Dataset entries
(** Two dials with one declaration: the second joins the pending session of the first and
    overwrites its leases, so that giving the session up releases two leases of four and
    two channels stay reserved with no session to release them. *)
Definition exTwice : Router := (dialReserve exDeclaration (dialReserve exDeclaration exRouter).1).1.

Lemma Dial_twice_leaks :
  (dialReserve exDeclaration exRouter).2 = Ret tt /\ (dialReserve exDeclaration (dialReserve exDeclaration exRouter).1).2 = Ret tt /\
  exists p, pendOf exTwice exSession = Some p /\
    let r := foldr releaseLease (dropPending exSession None exTwice) (droppedLeases p) in
    r_activeChannels r = 2 /\ r_pending r = ∅ /\ r_sessions r = ∅.
Proof.
  split; [vm_compute; reflexivity|]. split; [vm_compute; reflexivity|]. eexists. split; [vm_compute; reflexivity|]. cbv zeta. split; [vm_compute; reflexivity|]. split; apply map_eq; intros i; vm_compute; reflexivity.
Qed.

*Work to be completed*
Write the lines out again exactly, from the one containing "overwrites its leases, so" through the last line of the records, and include no other lines.

*Task response*
    overwrites its leases, so that giving the session up releases two leases of four and
    two channels stay reserved with no session to release them. *)
Definition exTwice : Router := (dialReserve exDeclaration (dialReserve exDeclaration exRouter).1).1.

Lemma Dial_twice_leaks :
  (dialReserve exDeclaration exRouter).2 = Ret tt /\ (dialReserve exDeclaration (dialReserve exDeclaration exRouter).1).2 = Ret tt /\
  exists p, pendOf exTwice exSession = Some p /\
    let r := foldr releaseLease (dropPending exSession None exTwice) (droppedLeases p) in
    r_activeChannels r = 2 /\ r_pending r = ∅ /\ r_sessions r = ∅.
Proof.
  split; [vm_compute; reflexivity|]. split; [vm_compute; reflexivity|]. eexists. split; [vm_compute; reflexivity|]. cbv zeta. split; [vm_compute; reflexivity|]. split; apply map_eq; intros i; vm_compute; reflexivity.
Qed.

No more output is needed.